İhraç edilenler oldu, onlardan geri dönenler oldu ama geri dönemeyen bir sürü arkadaşımız var hatta Yolcu Tiyatro’nun son oyunu Kürklü Venüs’de Pervin Bağdat isimli oyuncu bir kadın arkadaşımızla birlikçe çalışıyoruz. O da ihraç edilenlerden biri. Tavır olarak oyuncu aradığımızda buralara destek olmaya çalışıyoruz. Geri dönüşler oldu ya da şimdi daha başka soruşturmalar açılan arkadaşlarımız oldu. OHAL döneminin en büyük etkisi şu: Bir otokontrol de yapılıyor, oralarda da ‘paylaşımlarınıza dikkat edin’ diye mesaj gidiyor. Bütün Şehir Tiyatroları çalışanlarına mesaj gidiyor, “Şu gün, şu saatte AKP bilmem ne toplantısına geleceksin” diye. Bunlar bütün sanatçı gruplarında paylaşıldı. Bakıldığında hukuken hiçbir şey yok ama bu bir fişleme çalışması. OHAL’in bütün ekonomik koşulları sarstığı argümanları geçtim, böyle bir ideolojik dayatması, korku saldığı bir yer var. OHAL’den önce bir parantez açtığımda da zaten sanat çok büyük bir tehlike onlar için. Kadın oyuncuları sahneden indirdiler, şu an Cumhurbaşkanı olan kişi çıkıp ‘Tiyatroyu onlara bırakacağız, ne yaparlarsa yapsınlar’ gibi bir Devlet Tiyatrosu’nu kapatma refleksinden bahsetti. Bu hâlâ gündemde, hâlâ sınavlar açılmıyor, personel alınmıyor. Şehir Tiyatroları’nın 3 ayda bir müdürü değiştiriliyor, daha yandaşı kimse o geliyor.

10 ay 15 günlük hapis
»Tekrar davaya dönecek olursak cezanın ne zaman başlayacağı belli mi?

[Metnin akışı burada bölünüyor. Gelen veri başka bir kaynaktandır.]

Lemma sweep_tick_samples sim_num_dof dof_state robot joint_id soft
    (l l' : CalLocals) :
  sweep_tick sim_num_dof dof_state robot 5 joint_id soft l = Ok l' ->
  Forall (sampled dof_state fst joint_id) (cal_positions l) ->
  Forall (sampled dof_state fst joint_id) (cal_positions l').
Proof.
  unfold sweep_tick. intros Hrun Hsampled.
  destruct (for_range 5 (sweep_substep sim_num_dof robot joint_id soft) l)
    as [l1|e] eqn:E; cbn [mbind pyresult_bind Py.bind] in Hrun; [|done].
  apply (for_range_counts
           (fun k s => cal_positions s = cal_positions l
                       /\ ((0 < k)%nat -> cal_q s = Some joint_id)))
    in E as (Hpos & Hq).
  - rewrite Hq in Hrun by lia. cbn [item mbind pyresult_bind Py.bind] in Hrun.
    injection Hrun as <-. cbn [cal_positions]. rewrite Hpos.
    apply Forall_app. split; [done|]. constructor; [|constructor].
    by eexists.
  - intros k s s' (Hs & _) Es. apply sweep_substep_inv in Es as (Hq' & Hp').
    split; [congruence|done].
  - split; [done|lia].
Qed.

(** X20.  The positions saved by a ["calibration"] run are all readings
    of the target joint's position from the simulator's state buffer, and
    of no other joint or column. *)
Theorem calibration_saves_target_positions
    (sim_num_dof : nat) (dof_state : list GymCall -> nat -> float * float)
    (math_sin : float -> float) (robot : Robot) (gym : GymParams)
    (joint : string) (w : World) (fuel : nat) (default_pos : float)
    (index : nat) :
  dict_get (default_standing robot) joint = Some default_pos ->
  dict_get (dof_ids gym) joint = Some index ->
  (index < num_dof robot)%nat ->
  sim_num_dof = num_dof robot ->
  (250 < fuel)%nat ->
  exists w' positions,
    run_id_test sim_num_dof dof_state math_sin robot fuel gym joint
                "calibration" w = Some (Ok w')
    /\ files w'
       = (joint +:+ "_calibration.npz", NpzPositions positions) :: files w
    /\ Forall (sampled dof_state fst index) positions.
Proof.
  intros Hdef Hidx Hindex Hshape Hfuel.
  set (start := {| cal_step := 0; cal_torques := zeros (num_dof robot);
                   cal_q := None; cal_positions := [];
                   cal_world := Nat.iter 100 frame w |}).
  destruct (ramp_ok sim_num_dof dof_state robot index TORQUE_SOFT
                    Hshape Hindex fuel start Hfuel)
    as (l1 & high & E1 & _ & Hl1 & _ & _ & Hf1);
    [done|apply length_replicate|].
  set (restart := {| cal_step := 0; cal_torques := cal_torques l1;
                     cal_q := cal_q l1; cal_positions := cal_positions l1;
                     cal_world := cal_world l1 |}).
  destruct (ramp_ok sim_num_dof dof_state robot index (- TORQUE_SOFT)%float
                    Hshape Hindex fuel restart Hfuel)
    as (l2 & low & E2 & _ & _ & _ & _ & Hf2); [done|done|].
  exists (savez (joint +:+ "_calibration.npz") (NpzPositions (cal_positions l2))
                (cal_world l2)), (cal_positions l2).
  split; [|split].
  - unfold run_id_test. rewrite (run_id_test_setup_ok _ _ _ _ _ Hdef Hidx).
    cbn [and_then].
    change (String.eqb "calibration" "calibration") with true. cbv iota.
    unfold run_calibration. fold start. rewrite E1. cbn [and_then].
    fold restart. rewrite E2. reflexivity.
  - cbn [files savez]. rewrite Hf2. cbn [cal_world restart]. rewrite Hf1.
    cbn [cal_world start]. by rewrite files_iter_frame.
  - pose proof E1 as K1.
    apply (while_preserves
             (fun s => Forall (sampled dof_state fst index) (cal_positions s)))
      in K1 as [K1 _]; [|by intros s s' Hs _ Es; eapply sweep_tick_samples|constructor].
    apply (while_preserves
             (fun s => Forall (sampled dof_state fst index) (cal_positions s)))
      in E2 as [K2 _]; [done|by intros s s' Hs _ Es; eapply sweep_tick_samples|done].
Qed.

Lemma calibration_saves_target_positions_witness :
  exists w' positions,
    run_id_test 12 still_state (fun x => x) StompyLegs.Stompy 251
                reference_gym "left knee pitch" "calibration" empty_world
    = Some (Ok w')
    /\ files w' = [("left knee pitch_calibration.npz", NpzPositions positions)]
    /\ Forall (sampled still_state fst 5) positions.
Proof.
  destruct (calibration_saves_target_positions
              12 still_state (fun x => x) StompyLegs.Stompy reference_gym
              "left knee pitch" empty_world 251 (-1.27)%float 5)
    as (w' & positions & E & Hf & Hs);
    [reflexivity|reflexivity|vm_compute; lia|reflexivity|lia|].
  exists w', positions. split; [exact E|]. split; [exact Hf|exact Hs].
Defined.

Benim cezam başladı, dosyam istinaf mahkemesine gönderildi ve mahkeme 1.5 ayda cezamı onadı. Şu an ben 10 ay 15 günlük kesinleşmiş bir hapis cezasıyla karşı karşıyayım ve istinaf mahkemesinden kararın bana resmi olarak tebliğ edilmesini beklediğim bir sürecin içerisindeyim. OHAL koşulları bütün hukuki yolları kapamış durumda. Anayasa Mahkemesi ve Avrupa İnsan Hakları Mahkemesi başvurusu için de cezanın infazının gerçekleşmesi gerekiyor. Avukatım ilgilenecek onlarla onun dışında yapacak bir şey yok. Ama benim kişisel tavrım şu: Ben buna ne kadar sanatçı kimliği ile maruz kalırsam kalayım bir yerde birey olarak da maruz kalıyorum. O yüzden sineye çekmek yerine her gün bir yerde yazarak, mümkün olduğunca arkadaşlarımla konuşarak, paylaşarak en azından kamuoyunun bilmesi için dile getiriyorum.